• _Problem details_
Return the lines below that contain "reflexivity".

• _Input records_
Lemma initializeQueue_merge_purge_witness :
  let d := recordResult "9780545139700" ADDED None twoQueued in
  let r := initializeQueue ["9780545139700"; "000"; "111"] d in
  let raw := initializeQueue [" 9780545139700 "] d in
  fst r = ["000"; "111"] /\
  readLines QUEUE_FILE (snd r) = fst r /\
  recorded ADDED "9780545139700" d = true /\
  In " 9780545139700 " (fst raw) /\
  In "9780545139700" (readLines QUEUE_FILE (snd raw)).
Proof.
  intros d r raw.
  pose proof (initializeQueue_merge_purge ["9780545139700"; "000"; "111"] d)
    as (_ & _ & _ & _ & _ & Hback & _).
  pose proof (initializeQueue_merge_purge [" 9780545139700 "] d)
    as (_ & _ & _ & _ & _ & _ & Hraw).
  destruct (Hraw " 9780545139700 " (or_introl eq_refl) eq_refl) as [Hin Hread].
  split; [reflexivity|]. split.
  - apply Hback; [vm_compute; discriminate | repeat constructor].
  - split; [reflexivity|]. split; [exact Hin|].
    apply Hread. left. reflexivity.
Defined.

Lemma initializeQueue_keeps_duplicates_witness :
  Forall (fun l => cleanLine l = true) ["000"; "111"; "000"] /\
  unprocessed emptyDisk "000" = true /\
  count_occ string_dec
    (readLines QUEUE_FILE (snd (initializeQueue ["000"; "111"; "000"] emptyDisk)))
    "000" = 2.
Proof.
  assert (Hclean : Forall (fun l => cleanLine l = true) ["000"; "111"; "000"])
    by (repeat constructor).
  split; [exact Hclean|]. split; [reflexivity|].
  refine (proj2 (initializeQueue_keeps_duplicates
            ["000"; "111"; "000"] emptyDisk "000" Hclean eq_refl _)).
  intros [].
Defined.

(** ** The monad of asynchronous code *)

Section MonadFacts.

Context {W : Type} (B : Browser W).

Lemma bind_Ok {A C} (m : M W A) (k : A -> M W C) (st st' : State W) a :
  m st = (Ok a, st') -> (x <- m ;; k x) st = k a st'.
Proof. intros E. unfold bind. rewrite E. reflexivity. Qed.

Lemma bind_Throw {A C} (m : M W A) (k : A -> M W C) (st st' : State W) e :
  m st = (Throw e, st') -> (x <- m ;; k x) st = (Throw e, st').
Proof. intros E. unfold bind. rewrite E. reflexivity. Qed.

Lemma orElse_Ok {A} (m : M W A) (a : A) (st : State W) :
  exists a' st', orElse m a st = (Ok a', st').
Proof.
  unfold orElse, try_catch, ret. destruct (m st) as [[x|e] st']; eauto.
Qed.

Variable P : Action -> bool.

Lemma within_refl (st : State W) : within P 0 st st.
Proof.
  split; [reflexivity|]. exists []. rewrite app_nil_r. split; [reflexivity|].
  cbn. lia.
Qed.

• _Answer_
  split; [reflexivity|]. split.
  - split; [reflexivity|]. split; [exact Hin|].
    apply Hread. left. reflexivity.
  split; [exact Hclean|]. split; [reflexivity|].
Proof. intros E. unfold bind. rewrite E. reflexivity. Qed.
Proof. intros E. unfold bind. rewrite E. reflexivity. Qed.
  split; [reflexivity|]. exists []. rewrite app_nil_r. split; [reflexivity|].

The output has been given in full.